Take me home, she said into his neck. So he took her, darting out into the night, before the Fox brothers even parked, before they entered the gallery and saw their own handsome adult Outside faces juxtaposed with their achingly tender and open Arcadia faces, shelled and unshelled, among the dozens of portraits of Arcadia that Bit had hung that night. What they found most moving, they told him later, were the blanks between the frames, the leaps that happened invisibly between the then and the now.
A brutal November morning, and Bit is walking through protesters in Union Square. Cold enough to make your balls vanish, he thinks, and remembers his hungry year in France after college, panting for the crumbs of insight strewn by the great photographer he’d traveled half the world to be near. Bit was willing to do anything: sweep the atelier, make excuses to the photographer’s wife when the photographer was with his mistress, print the contact sheets, do the enlargements alone. He was freezing and starving, wretchedly poor. He saw himself in the shop windows and was surprised at the small skinny urchin he looked like, something out of Hugo, a Gavroche nightly nibbled by the rats in the belly of the steel elephant. He was in the market searching for bruised fruit to bargain down to centimes when one old woman, peasant-fat, with buckteeth, beckoned him over. Mon pauvre, she said, eyes full of love. She was someone’s mother. She made a basket out of Bit’s hands and filled them with gorgeous purple figs, a delicate vegetable frost on them. Couilles du pape, she said with a wink, and he grins now, remembering. Pope’s balls: tiny, cold, purple.

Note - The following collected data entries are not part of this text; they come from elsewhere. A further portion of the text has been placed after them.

(** * etl_project: coordinates to addresses, verified against the sources

    A shallow embedding of the two scripts of the repository,

      - [src/transform_db.py]               (module [TransformDb]) and
      - [src/transform_csv_to_database.py]  (module [TransformCsv]),

    which read coordinate rows, ask a reverse-geocoding service for the
    address of each one, extract and validate a structured address and
    insert coordinate and address into two database tables.

    Python dictionaries keep insertion order and have unique keys: they are
    association lists here.  The world outside the scripts (the geocoding
    service, the database's constraints, whether the module runs as
    [__main__]) is an explicit environment; tables, log, standard output
    and the calls sent to the service form the state that is threaded
    through the code. *)

From Stdlib Require Import QArith Ascii String.
From stdpp Require Import base decidable list sorting gmap strings.

Local Open Scope string_scope.
Local Open Scope list_scope.

(** ** Python values and dictionaries *)

Module Py.

(** The values that flow through the scripts.  Floats are carried from the
    input row to the database and never computed with or compared; they are
    kept as rationals. *)
Inductive value : Type :=
  | VNone
  | VStr (s : string)
  | VNum (x : Q).

(** [dict]: key/value pairs in insertion order. *)
Definition dict (V : Type) : Type := list (string * V).

(** [d.keys()], as the list [[*d.keys()]]. *)
Definition keys {V} (d : dict V) : list string := d.*1.

(** What Python guarantees of every dictionary: no key occurs twice. *)
Definition dict_ok {V} (d : dict V) : Prop := NoDup (keys d).

(** [d.get(k)] for a dictionary of values: [None] when [k] is absent. *)
Fixpoint get (k : string) (d : dict value) : value :=
  match d with
  | [] => VNone
  | (k', v) :: d' => if String.eqb k k' then v else get k d'
  end.

(** [d[k]] as an option: [None] stands for the [KeyError]. *)
Fixpoint lookup {V} (k : string) (d : dict V) : option V :=
  match d with
  | [] => None
  | (k', v) :: d' => if String.eqb k k' then Some v else lookup k d'
  end.

(** [d[k] = v]: an existing key keeps its place and takes the new value, a
    new key goes to the end. *)
Fixpoint setitem {V} (k : string) (v : V) (d : dict V) : dict V :=
  match d with
  | [] => [(k, v)]
  | (k', v') :: d' =>
      if String.eqb k k' then (k', v) :: d' else (k', v') :: setitem k v d'
  end.

(** [d.update(other)]: [d[k] = v] for every pair of [other], in order. *)
Definition update {V} (other : dict V) (d : dict V) : dict V :=
  fold_left (fun acc kv => setitem kv.1 kv.2 acc) other d.

(** Truth value of a container: empty is false. *)
Definition truthy {A} (l : list A) : bool :=
  match l with [] => false | _ :: _ => true end.

(** [x in l] for a list of strings. *)
Definition contains (x : string) (l : list string) : bool :=
  existsb (String.eqb x) l.

(** String comparison, [<=] on [str]: lexicographic on the characters. *)
Definition str_le (a b : string) : Prop := String.leb a b = true.

#[global] Instance str_le_dec (a b : string) : Decision (str_le a b) :=
  bool_eq_dec (String.leb a b) true.

(** [l.sort()] on a list of strings: a stable merge sort. *)
Definition sort (l : list string) : list string := merge_sort str_le l.

End Py.

Import Py.

(** ** The world around the scripts *)

Module World.

(** The exceptions that can reach the code: all of them subclasses of
    [Exception].  [SystemExit] is not one of them; it is the [Exited]
    outcome below. *)
Inductive exn : Type :=
  | KeyError (key : string)            (* row["column"] on a missing column *)
  | IndexError                         (* row.values[i] out of range *)
  | ApiError (message : string)        (* googlemaps.exceptions.ApiError *)
  | TransportError (message : string)  (* googlemaps: not an ApiError *)
  | IntegrityError (orig : string)     (* sqlalchemy.exc.IntegrityError *)
  | OperationalError (detail : string). (* any other database error *)

(** One entry of a geocoding candidate's ["address_components"].  A missing
    ["types"] key is [None]; [.get("long_name")] and [.get("short_name")]
    give [VNone] for a missing key. *)
Record component : Type := Component {
  types : option (list string);
  long_name : value;
  short_name : value
}.

(** One candidate of the service's answer; [None]: no
    ["address_components"] key. *)
Record candidate : Type := Candidate {
  cand_address_components : option (list component)
}.

(** A row of the input table (a pandas [Series]) and a row to insert. *)
Definition row : Type := dict value.

Inductive api_reply : Type :=
  | Reply (results : list candidate)
  | Fails (e : exn).

Inductive table : Type := coordinate_points_table | addresses_table.

(** What the scripts cannot decide themselves.  The service may answer
    according to the calls it has already received (a quota); the database
    accepts or refuses a row given the rows the table holds. *)
Record env : Type := Env {
  reverse_geocode : list (value * value) -> value -> value -> api_reply;
  db_refuses : table -> list row -> row -> option exn;
  module_is_main : bool                (* [__name__ == '__main__'] *)
}.

Inductive level : Type := DEBUG | INFO | WARNING | CRITICAL.

(** The texts handed to [logger] and [print], by the template that builds
    them. *)
Inductive message : Type :=
  | MsgSaved (address : row)
      (* f"Address saved to database: {address}" *)
  | MsgNotSaved (result : list candidate)
      (* f"Address couldn't be saved to database. Data returned from
         reverse_geocode API: {result}" *)
  | MsgText (text : string)
  | MsgExc (e : exn).

Record world : Type := World {
  coordinate_points : list row;        (* table "coordinate_points" *)
  addresses : list row;                (* table "addresses" *)
  log : list (level * message);
  stdout : list message;               (* what [print] wrote *)
  api_calls : list (value * value)     (* coordinates sent to the service *)
}.

Definition rows_of (t : table) (w : world) : list row :=
  match t with
  | coordinate_points_table => coordinate_points w
  | addresses_table => addresses w
  end.

Definition add_row (t : table) (r : row) (w : world) : world :=
  match t with
  | coordinate_points_table =>
      World (coordinate_points w ++ [r]) (addresses w) (log w) (stdout w)
            (api_calls w)
  | addresses_table =>
      World (coordinate_points w) (addresses w ++ [r]) (log w) (stdout w)
            (api_calls w)
  end.

Definition add_log (l : level) (m : message) (w : world) : world :=
  World (coordinate_points w) (addresses w) (log w ++ [(l, m)]) (stdout w)
        (api_calls w).

Definition add_stdout (m : message) (w : world) : world :=
  World (coordinate_points w) (addresses w) (log w) (stdout w ++ [m])
        (api_calls w).

Definition add_call (c : value * value) (w : world) : world :=
  World (coordinate_points w) (addresses w) (log w) (stdout w)
        (api_calls w ++ [c]).

(** How a piece of code ends: normally, with an exception in flight, or
    with [SystemExit(code)] in flight. *)
Inductive outcome (A : Type) : Type :=
  | Done (a : A) (w : world)
  | Raised (e : exn) (w : world)
  | Exited (code : Z) (w : world).

Arguments Done {A} a w.
Arguments Raised {A} e w.
Arguments Exited {A} code w.

Definition M (A : Type) : Type := world -> outcome A.

Definition ret {A} (a : A) : M A := fun w => Done a w.

Definition bind {A B} (m : M A) (k : A -> M B) : M B :=
  fun w =>
    match m w with
    | Done a w' => k a w'
    | Raised e w' => Raised e w'
    | Exited c w' => Exited c w'
    end.

Definition raise {A} (e : exn) : M A := fun w => Raised e w.

(** [os.sys.exit(code)]. *)
Definition sys_exit {A} (code : Z) : M A := fun w => Exited code w.

(** [try: body / except ...: handler]: [handler e] is [None] when no
    [except] clause matches [e].  [SystemExit] passes through. *)
Definition try_except {A} (body : M A) (handler : exn -> option (M A)) : M A :=
  fun w =>
    match body w with
    | Raised e w' =>
        match handler e with
        | Some h => h w'
        | None => Raised e w'
        end
    | o => o
    end.

Definition final_world {A} (o : outcome A) : world :=
  match o with Done _ w | Raised _ w | Exited _ w => w end.

(** [logger.<level>(m)].  The logger's threshold is INFO or DEBUG, and the
    code below logs at INFO and above: every call leaves a record.  Where
    the records are written (the log file, and the terminal when [main()]
    adds its handler) is the logger's configuration, outside the state. *)
Definition logger (l : level) (m : message) : M unit :=
  fun w => Done tt (add_log l m w).

Definition print (m : message) : M unit :=
  fun w => Done tt (add_stdout m w).

(** [row[column]] on a pandas [Series]. *)
Definition getitem (r : row) (column : string) : M value :=
  match lookup column r with
  | Some v => ret v
  | None => raise (KeyError column)
  end.

(** [row.values[i]]. *)
Definition values_at (r : row) (i : nat) : M value :=
  match nth_error (r.*2) i with
  | Some v => ret v
  | None => raise IndexError
  end.

(** [table.insert(r)] of the [dataset] library: the row is added and stays
    (every insert commits on its own), or the database raises. *)
Definition insert (E : env) (t : table) (r : row) : M unit :=
  fun w =>
    match db_refuses E t (rows_of t w) r with
    | None => Done tt (add_row t r w)
    | Some e => Raised e w
    end.

(** [s.replace("\n", " ")]. *)
Fixpoint replace_newlines (s : string) : string :=
  match s with
  | EmptyString => EmptyString
  | String c s' =>
      String (if Ascii.eqb c "010"%char then " "%char else c)
             (replace_newlines s')
  end.

Definition level_eqb (a b : level) : bool :=
  match a, b with
  | DEBUG, DEBUG | INFO, INFO | WARNING, WARNING | CRITICAL, CRITICAL => true
  | _, _ => false
  end.

(** How many records of a level the log holds. *)
Definition count_level (l : level) (w : world) : nat :=
  length (filter (fun e => Is_true (level_eqb e.1 l)) (log w)).

End World.

Import World.

Declare Scope py_scope.
Delimit Scope py_scope with py.
Notation "'let!' x ':=' m 'in' k" := (bind m (fun x => k))
  (at level 10, x name, m at level 100, k at level 200) : py_scope.
Notation "m ';;' k" := (bind m (fun _ => k))
  (at level 100, k at level 200, right associativity) : py_scope.
Local Open Scope py_scope.

(** ** src/transform_db.py *)

Module TransformDb.

(** [Converter.is_address_valid], lines 56-82. *)
Definition address_components : list string :=
  [ "country"; "state"; "city"; "neighborhood"; "street_number";
    "street_name"; "postal_code"; "latitude"; "longitude" ].

Definition is_address_valid {V} (address : dict V) : bool :=
  let address_keys := keys address in
  let address_keys := sort address_keys in
  let address_components := sort address_components in
  if bool_decide (address_keys = address_components) then true else false.

(** [tag in component.get("types", "")]: membership in the list of tags; in
    the default [""] none of the (non-empty) tags below occurs. *)
Definition has_type (tag : string) (component_types : option (list string))
  : bool :=
  match component_types with
  | Some tags => contains tag tags
  | None => false
  end.

(** The body of the loop of [get_address_from_address_components],
    lines 95-116: seven independent tests, each with its [update]. *)
Definition extract_component (address : dict value) (component : component)
  : dict value :=
  let component_types := types component in
  let address :=
    if has_type "country" component_types
    then update [("country", long_name component)] address else address in
  let address :=
    if has_type "administrative_area_level_1" component_types
    then update [("state", short_name component)] address else address in
  let address :=
    if has_type "administrative_area_level_2" component_types
    then update [("city", long_name component)] address else address in
  let address :=
    if has_type "sublocality_level_1" component_types
    then update [("neighborhood", long_name component)] address
    else address in
  let address :=
    if has_type "street_number" component_types
    then update [("street_number", long_name component)] address
    else address in
  let address :=
    if has_type "route" component_types
    then update [("street_name", long_name component)] address
    else address in
  let address :=
    if has_type "postal_code" component_types
    then update [("postal_code", long_name component)] address
    else address in
  address.

(** [Converter.get_address_from_address_components], lines 84-119.  The
    function returns the dictionary when it is not empty and falls off its
    end otherwise: Python's [None]. *)
Definition get_address_from_address_components
  (address_components : list component) : option (dict value) :=
  let address := fold_left extract_component address_components [] in
  if truthy address then Some address else None.

Section Pipeline.

Variable E : env.

(** [Converter.get_address_from_coordinates], lines 139-154.  Only
    [ApiError] is caught. *)
Definition get_address_from_coordinates (latitude longitude : value)
  : M (list candidate) :=
  fun w =>
    let w' := add_call (latitude, longitude) w in
    match reverse_geocode E (api_calls w) latitude longitude with
    | Reply results => Done results w'
    | Fails (ApiError message) =>
        (logger CRITICAL (MsgText message);; sys_exit 1) w'
    | Fails e => Raised e w'
    end.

He is still smiling at the thought, he knows, because the protesters smile back when they see him. Their faces are painted in white, and they are wearing white robes. He takes a picture, then ten. He looks over one of their leaflets, printed on paper the color of a rosy cheek. They are protesting Guantánamo, that limbo of terrorists. They protest the torture, the lack of due process. Well and good; he is on their side.
But his eye falls on a phrase that sends a white bolt through him. Ghost detainee: a person taken into detention anonymously so their families don’t know what has happened.
For a moment, the winged thing in him is relief. This is where Helle went, he thinks wildly; a mix-up, Helle saying something foolish in public as she always does at parties; Jesus, if I had a terminal disease, I’d strap a bomb to me and get rid of the Dick and the Bush in one blow. Or, looking at a television where women weep and ululate by a destroyed market: Fuck, what are we doing to that poor fucking country, no wonder they want to murder us all. Someone told on Helle, he thinks, a file was opened. He sees her go out of the apartment for a walk, sees a van pull up, a burlap sack on the head, a swallowing; she in an orange jumpsuit at a stainless-steel table, the Feds not knowing how harmless she is, how damaged, how deeply Grete needs her.